• _YOUR GOAL_: Work out how many lines in the entries below include the word "every". Give nothing but the number.

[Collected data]
┄┄┄┄┄┄┄┄┄┄

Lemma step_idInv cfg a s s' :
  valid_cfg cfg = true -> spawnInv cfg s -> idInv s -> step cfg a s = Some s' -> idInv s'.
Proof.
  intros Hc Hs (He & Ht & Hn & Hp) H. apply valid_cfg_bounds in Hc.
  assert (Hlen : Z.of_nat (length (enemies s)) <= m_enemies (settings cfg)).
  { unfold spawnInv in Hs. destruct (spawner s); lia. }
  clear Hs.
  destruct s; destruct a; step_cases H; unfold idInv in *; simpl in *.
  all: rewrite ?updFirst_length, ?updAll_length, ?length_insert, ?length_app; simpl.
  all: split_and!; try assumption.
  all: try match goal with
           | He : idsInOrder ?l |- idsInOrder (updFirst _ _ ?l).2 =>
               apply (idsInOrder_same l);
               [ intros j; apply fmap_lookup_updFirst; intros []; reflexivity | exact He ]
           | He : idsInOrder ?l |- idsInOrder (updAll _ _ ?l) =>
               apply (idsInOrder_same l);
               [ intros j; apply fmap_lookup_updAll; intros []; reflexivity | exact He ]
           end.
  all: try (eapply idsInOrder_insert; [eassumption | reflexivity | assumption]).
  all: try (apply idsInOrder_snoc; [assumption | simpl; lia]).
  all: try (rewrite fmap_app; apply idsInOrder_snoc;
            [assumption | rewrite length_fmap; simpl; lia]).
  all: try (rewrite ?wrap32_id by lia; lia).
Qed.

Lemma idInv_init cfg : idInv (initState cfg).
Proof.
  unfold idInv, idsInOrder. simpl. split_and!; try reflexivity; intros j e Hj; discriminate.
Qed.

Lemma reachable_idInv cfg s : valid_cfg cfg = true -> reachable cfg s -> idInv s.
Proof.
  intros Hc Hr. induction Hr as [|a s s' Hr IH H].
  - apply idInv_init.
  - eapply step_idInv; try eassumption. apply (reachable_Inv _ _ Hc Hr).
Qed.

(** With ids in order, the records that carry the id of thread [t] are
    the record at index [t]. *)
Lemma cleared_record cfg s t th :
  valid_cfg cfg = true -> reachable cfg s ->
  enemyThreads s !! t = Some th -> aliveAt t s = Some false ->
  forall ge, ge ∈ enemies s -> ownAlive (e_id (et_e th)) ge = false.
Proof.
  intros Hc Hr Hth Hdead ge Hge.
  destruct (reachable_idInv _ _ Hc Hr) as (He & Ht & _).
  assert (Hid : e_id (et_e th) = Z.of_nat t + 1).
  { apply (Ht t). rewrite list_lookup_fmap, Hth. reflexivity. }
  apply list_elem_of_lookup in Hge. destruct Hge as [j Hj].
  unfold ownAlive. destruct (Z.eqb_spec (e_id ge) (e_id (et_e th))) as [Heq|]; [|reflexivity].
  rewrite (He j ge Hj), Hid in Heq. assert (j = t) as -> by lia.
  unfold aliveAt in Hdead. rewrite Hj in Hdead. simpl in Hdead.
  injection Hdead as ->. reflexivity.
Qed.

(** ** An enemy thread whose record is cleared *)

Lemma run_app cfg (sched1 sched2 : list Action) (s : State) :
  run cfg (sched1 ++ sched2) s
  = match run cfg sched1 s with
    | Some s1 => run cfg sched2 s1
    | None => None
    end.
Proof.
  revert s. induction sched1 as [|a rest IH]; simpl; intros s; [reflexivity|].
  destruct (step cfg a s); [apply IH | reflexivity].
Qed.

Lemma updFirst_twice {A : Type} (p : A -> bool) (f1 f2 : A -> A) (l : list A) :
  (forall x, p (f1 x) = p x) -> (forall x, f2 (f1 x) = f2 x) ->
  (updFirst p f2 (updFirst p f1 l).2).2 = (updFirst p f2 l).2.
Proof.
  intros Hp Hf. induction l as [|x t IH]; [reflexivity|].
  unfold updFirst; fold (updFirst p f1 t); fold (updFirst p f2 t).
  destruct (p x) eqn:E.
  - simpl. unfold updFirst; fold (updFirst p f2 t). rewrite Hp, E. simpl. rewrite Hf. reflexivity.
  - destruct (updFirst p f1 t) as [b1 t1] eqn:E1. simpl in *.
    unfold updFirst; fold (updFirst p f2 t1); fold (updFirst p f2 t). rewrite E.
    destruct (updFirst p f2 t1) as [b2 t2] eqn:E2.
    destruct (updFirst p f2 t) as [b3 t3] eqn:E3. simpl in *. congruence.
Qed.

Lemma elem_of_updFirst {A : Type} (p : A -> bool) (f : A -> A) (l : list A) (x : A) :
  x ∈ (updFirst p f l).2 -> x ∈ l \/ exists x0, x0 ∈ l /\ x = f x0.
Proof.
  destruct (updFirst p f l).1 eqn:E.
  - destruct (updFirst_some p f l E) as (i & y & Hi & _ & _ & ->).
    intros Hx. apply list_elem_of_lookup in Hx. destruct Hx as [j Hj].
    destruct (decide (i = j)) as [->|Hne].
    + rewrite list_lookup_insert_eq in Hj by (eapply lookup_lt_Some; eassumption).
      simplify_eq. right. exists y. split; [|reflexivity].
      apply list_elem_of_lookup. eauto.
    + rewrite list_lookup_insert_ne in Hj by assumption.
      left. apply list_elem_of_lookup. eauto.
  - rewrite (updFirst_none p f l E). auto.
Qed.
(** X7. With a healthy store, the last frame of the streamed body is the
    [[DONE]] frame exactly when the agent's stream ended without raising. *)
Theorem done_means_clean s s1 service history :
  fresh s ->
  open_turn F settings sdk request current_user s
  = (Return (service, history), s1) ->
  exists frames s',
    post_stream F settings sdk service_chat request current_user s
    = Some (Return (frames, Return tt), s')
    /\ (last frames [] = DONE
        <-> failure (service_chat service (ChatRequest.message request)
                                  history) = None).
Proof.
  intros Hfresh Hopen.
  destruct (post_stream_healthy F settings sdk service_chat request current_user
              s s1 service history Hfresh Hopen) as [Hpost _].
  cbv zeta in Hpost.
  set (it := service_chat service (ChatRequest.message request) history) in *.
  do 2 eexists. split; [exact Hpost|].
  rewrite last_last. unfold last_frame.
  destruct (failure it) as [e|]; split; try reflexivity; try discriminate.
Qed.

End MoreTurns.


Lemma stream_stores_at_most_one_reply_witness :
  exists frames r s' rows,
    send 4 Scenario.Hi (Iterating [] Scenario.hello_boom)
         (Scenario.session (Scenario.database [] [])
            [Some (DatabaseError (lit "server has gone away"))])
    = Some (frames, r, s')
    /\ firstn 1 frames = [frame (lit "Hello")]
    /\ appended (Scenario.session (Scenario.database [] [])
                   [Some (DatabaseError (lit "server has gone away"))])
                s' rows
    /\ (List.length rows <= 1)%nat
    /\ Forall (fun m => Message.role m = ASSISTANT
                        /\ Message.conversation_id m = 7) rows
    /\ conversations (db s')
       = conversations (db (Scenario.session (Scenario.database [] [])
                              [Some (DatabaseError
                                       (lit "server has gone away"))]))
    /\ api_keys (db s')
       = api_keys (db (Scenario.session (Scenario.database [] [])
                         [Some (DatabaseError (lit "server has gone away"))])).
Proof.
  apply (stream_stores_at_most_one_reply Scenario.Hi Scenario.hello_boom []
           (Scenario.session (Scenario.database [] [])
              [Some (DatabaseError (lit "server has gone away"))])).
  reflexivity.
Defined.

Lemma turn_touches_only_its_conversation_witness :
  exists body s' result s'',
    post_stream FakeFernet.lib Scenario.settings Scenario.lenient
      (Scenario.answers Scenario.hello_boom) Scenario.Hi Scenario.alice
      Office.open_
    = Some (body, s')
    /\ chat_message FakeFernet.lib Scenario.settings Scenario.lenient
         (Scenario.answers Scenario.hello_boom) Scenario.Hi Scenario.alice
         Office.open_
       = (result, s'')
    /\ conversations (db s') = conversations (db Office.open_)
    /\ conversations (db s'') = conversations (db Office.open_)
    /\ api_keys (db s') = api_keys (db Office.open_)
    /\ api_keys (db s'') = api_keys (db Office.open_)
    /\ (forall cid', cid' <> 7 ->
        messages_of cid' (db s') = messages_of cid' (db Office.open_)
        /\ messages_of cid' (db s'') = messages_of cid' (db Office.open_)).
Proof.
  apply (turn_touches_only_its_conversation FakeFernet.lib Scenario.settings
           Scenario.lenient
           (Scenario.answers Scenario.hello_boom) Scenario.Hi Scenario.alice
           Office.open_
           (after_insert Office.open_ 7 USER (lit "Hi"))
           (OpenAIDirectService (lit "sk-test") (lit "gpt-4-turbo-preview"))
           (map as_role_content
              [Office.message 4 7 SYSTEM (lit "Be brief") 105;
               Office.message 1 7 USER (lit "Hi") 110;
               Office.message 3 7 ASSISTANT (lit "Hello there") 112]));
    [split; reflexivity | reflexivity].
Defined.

┄┄┄┄┄┄┄┄┄┄

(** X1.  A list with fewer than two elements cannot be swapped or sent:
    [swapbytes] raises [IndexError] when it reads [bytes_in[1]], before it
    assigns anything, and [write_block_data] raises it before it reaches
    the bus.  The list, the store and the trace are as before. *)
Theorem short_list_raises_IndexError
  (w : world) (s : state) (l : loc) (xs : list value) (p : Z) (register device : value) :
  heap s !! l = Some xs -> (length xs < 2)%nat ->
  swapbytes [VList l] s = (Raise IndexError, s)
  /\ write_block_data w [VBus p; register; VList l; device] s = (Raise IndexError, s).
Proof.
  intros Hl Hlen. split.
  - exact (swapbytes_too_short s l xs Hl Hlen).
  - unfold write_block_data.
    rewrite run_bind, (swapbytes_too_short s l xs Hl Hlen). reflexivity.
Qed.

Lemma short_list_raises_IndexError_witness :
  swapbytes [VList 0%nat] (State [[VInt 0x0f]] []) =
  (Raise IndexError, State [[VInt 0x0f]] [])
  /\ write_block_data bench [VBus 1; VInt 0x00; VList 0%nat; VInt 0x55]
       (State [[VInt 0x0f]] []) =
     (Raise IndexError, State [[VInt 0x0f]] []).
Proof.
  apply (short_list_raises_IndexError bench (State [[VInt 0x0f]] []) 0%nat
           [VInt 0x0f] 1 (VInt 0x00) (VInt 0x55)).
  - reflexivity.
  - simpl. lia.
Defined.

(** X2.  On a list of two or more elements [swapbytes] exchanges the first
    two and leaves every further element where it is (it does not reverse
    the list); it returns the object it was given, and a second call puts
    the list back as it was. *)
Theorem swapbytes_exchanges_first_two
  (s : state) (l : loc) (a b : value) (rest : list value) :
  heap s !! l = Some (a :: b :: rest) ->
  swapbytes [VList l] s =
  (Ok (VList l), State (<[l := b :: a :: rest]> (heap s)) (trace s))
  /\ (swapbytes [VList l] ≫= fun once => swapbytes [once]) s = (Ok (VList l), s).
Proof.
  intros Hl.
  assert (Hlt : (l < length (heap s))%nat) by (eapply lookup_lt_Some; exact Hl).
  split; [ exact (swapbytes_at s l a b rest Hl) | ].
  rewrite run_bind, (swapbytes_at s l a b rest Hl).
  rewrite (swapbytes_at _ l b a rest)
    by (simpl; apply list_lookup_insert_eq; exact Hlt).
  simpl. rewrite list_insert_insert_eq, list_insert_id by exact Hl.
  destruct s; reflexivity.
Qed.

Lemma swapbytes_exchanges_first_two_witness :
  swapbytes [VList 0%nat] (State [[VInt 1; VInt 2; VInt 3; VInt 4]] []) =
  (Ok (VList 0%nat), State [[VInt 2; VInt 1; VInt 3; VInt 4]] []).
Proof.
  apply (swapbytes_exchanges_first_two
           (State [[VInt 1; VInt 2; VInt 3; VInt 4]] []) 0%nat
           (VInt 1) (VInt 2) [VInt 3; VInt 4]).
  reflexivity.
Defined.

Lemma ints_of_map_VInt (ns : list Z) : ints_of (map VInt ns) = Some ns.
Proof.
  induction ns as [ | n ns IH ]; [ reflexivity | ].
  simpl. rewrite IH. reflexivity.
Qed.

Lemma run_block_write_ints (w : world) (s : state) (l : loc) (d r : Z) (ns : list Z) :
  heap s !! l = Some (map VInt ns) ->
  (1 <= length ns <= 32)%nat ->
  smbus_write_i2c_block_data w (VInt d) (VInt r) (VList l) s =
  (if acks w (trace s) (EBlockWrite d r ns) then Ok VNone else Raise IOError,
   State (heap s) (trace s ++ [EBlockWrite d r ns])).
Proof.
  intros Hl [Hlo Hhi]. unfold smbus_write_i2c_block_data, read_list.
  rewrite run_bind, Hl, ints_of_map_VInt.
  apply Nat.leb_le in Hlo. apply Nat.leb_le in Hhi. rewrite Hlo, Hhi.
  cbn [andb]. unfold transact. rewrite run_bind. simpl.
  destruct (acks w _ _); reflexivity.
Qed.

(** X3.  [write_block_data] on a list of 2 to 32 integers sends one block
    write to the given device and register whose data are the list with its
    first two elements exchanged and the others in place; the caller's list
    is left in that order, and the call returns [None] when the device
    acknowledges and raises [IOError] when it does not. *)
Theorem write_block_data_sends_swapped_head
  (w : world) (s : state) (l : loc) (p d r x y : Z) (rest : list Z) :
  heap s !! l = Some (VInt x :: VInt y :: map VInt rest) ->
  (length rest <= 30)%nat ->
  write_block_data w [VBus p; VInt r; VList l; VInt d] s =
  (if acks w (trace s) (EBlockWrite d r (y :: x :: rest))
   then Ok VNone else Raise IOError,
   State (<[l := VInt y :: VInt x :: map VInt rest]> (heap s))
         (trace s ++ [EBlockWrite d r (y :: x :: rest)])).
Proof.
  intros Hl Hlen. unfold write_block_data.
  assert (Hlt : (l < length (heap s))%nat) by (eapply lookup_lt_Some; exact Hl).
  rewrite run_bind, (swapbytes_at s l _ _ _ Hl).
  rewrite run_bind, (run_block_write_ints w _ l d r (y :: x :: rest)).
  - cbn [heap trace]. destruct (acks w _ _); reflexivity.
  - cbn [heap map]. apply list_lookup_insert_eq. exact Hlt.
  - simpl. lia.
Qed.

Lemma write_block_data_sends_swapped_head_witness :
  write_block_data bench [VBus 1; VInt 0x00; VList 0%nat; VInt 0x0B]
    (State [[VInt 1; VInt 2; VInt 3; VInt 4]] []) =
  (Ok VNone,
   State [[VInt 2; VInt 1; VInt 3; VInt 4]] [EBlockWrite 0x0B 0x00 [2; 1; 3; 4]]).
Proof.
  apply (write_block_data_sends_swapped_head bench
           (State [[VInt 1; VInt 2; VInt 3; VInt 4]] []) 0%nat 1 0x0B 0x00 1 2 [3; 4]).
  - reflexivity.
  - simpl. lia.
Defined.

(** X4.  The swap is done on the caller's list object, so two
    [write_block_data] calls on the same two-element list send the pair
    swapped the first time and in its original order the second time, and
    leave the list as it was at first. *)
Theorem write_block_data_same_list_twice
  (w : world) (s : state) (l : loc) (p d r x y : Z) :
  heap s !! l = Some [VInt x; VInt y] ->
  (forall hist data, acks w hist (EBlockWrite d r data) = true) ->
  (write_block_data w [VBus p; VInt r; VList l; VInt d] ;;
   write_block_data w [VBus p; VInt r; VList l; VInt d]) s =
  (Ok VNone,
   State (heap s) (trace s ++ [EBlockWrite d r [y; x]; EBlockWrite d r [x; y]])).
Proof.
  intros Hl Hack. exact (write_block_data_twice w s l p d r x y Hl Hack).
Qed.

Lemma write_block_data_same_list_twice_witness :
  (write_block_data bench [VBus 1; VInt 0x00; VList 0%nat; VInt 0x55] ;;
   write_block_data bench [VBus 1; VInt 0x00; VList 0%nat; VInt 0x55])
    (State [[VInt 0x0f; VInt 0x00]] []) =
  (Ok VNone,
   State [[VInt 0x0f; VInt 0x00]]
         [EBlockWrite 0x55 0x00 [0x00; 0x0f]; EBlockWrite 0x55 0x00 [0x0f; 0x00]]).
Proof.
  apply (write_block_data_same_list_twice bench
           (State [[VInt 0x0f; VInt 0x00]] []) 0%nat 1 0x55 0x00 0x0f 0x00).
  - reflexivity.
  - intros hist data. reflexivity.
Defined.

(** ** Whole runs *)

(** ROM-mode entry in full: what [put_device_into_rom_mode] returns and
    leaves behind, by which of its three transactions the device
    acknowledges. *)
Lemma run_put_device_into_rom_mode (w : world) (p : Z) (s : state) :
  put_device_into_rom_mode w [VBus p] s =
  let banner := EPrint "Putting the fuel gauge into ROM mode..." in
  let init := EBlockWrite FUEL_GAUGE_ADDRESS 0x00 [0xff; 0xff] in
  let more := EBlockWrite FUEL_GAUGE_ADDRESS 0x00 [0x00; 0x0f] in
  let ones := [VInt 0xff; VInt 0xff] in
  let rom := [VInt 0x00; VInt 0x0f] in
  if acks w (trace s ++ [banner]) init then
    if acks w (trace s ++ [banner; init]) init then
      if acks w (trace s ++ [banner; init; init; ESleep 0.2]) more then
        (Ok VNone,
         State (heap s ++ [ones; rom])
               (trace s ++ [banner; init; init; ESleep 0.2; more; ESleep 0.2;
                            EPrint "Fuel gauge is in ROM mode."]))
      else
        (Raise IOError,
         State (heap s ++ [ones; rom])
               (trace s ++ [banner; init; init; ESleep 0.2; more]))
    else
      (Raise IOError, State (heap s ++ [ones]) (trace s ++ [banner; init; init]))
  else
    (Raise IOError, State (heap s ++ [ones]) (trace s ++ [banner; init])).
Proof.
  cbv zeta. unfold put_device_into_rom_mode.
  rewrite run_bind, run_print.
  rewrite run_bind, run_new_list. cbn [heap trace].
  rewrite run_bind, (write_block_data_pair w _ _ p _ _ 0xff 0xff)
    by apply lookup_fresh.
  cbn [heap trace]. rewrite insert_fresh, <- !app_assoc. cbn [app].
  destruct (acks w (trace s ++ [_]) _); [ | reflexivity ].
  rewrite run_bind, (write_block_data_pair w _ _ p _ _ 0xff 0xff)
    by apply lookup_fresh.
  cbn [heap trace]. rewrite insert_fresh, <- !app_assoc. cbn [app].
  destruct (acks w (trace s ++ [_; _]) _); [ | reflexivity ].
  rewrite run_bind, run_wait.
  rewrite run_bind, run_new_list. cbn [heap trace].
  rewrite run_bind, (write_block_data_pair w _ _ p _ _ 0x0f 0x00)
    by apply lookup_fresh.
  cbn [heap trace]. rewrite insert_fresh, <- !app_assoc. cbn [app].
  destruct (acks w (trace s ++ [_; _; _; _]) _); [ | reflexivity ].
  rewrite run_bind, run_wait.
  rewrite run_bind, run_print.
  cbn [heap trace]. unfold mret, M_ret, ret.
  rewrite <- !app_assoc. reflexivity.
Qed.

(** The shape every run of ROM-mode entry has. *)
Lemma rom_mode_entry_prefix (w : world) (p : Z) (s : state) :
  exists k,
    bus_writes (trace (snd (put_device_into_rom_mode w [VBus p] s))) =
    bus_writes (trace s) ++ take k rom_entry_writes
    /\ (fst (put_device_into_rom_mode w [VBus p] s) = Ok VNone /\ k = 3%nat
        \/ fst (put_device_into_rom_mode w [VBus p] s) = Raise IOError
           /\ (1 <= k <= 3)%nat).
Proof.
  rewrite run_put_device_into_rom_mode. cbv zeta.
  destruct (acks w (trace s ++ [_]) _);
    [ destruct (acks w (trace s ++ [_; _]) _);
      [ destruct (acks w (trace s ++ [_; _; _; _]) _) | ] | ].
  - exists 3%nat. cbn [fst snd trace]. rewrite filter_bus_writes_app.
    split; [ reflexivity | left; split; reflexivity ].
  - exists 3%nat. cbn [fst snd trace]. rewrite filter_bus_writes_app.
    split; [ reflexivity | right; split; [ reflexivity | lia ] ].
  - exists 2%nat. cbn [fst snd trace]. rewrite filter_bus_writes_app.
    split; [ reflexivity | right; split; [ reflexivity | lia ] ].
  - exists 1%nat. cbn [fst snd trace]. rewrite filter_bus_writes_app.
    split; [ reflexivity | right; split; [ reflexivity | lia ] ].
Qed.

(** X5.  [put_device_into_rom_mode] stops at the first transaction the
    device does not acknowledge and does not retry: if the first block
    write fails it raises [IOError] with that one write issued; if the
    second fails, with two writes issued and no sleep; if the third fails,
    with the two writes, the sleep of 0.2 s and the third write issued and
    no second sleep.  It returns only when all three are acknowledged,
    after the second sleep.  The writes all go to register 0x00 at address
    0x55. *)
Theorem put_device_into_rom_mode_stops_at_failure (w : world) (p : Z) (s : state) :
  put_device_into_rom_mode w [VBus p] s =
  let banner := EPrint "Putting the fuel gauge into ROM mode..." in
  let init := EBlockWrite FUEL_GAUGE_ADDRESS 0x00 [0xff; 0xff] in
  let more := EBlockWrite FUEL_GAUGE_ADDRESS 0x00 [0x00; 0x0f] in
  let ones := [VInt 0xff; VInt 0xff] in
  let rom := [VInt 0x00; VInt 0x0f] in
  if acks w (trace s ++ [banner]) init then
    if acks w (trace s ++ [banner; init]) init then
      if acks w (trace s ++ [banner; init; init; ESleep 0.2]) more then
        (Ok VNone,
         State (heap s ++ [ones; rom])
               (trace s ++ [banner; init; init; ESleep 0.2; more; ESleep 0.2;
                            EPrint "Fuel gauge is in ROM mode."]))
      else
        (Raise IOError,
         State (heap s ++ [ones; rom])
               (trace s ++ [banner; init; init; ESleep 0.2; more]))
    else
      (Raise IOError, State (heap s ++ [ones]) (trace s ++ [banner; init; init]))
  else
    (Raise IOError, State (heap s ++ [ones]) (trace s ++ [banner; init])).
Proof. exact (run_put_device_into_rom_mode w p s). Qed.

┄┄┄┄┄┄┄┄┄┄

• _YOUR RESPONSE_: 2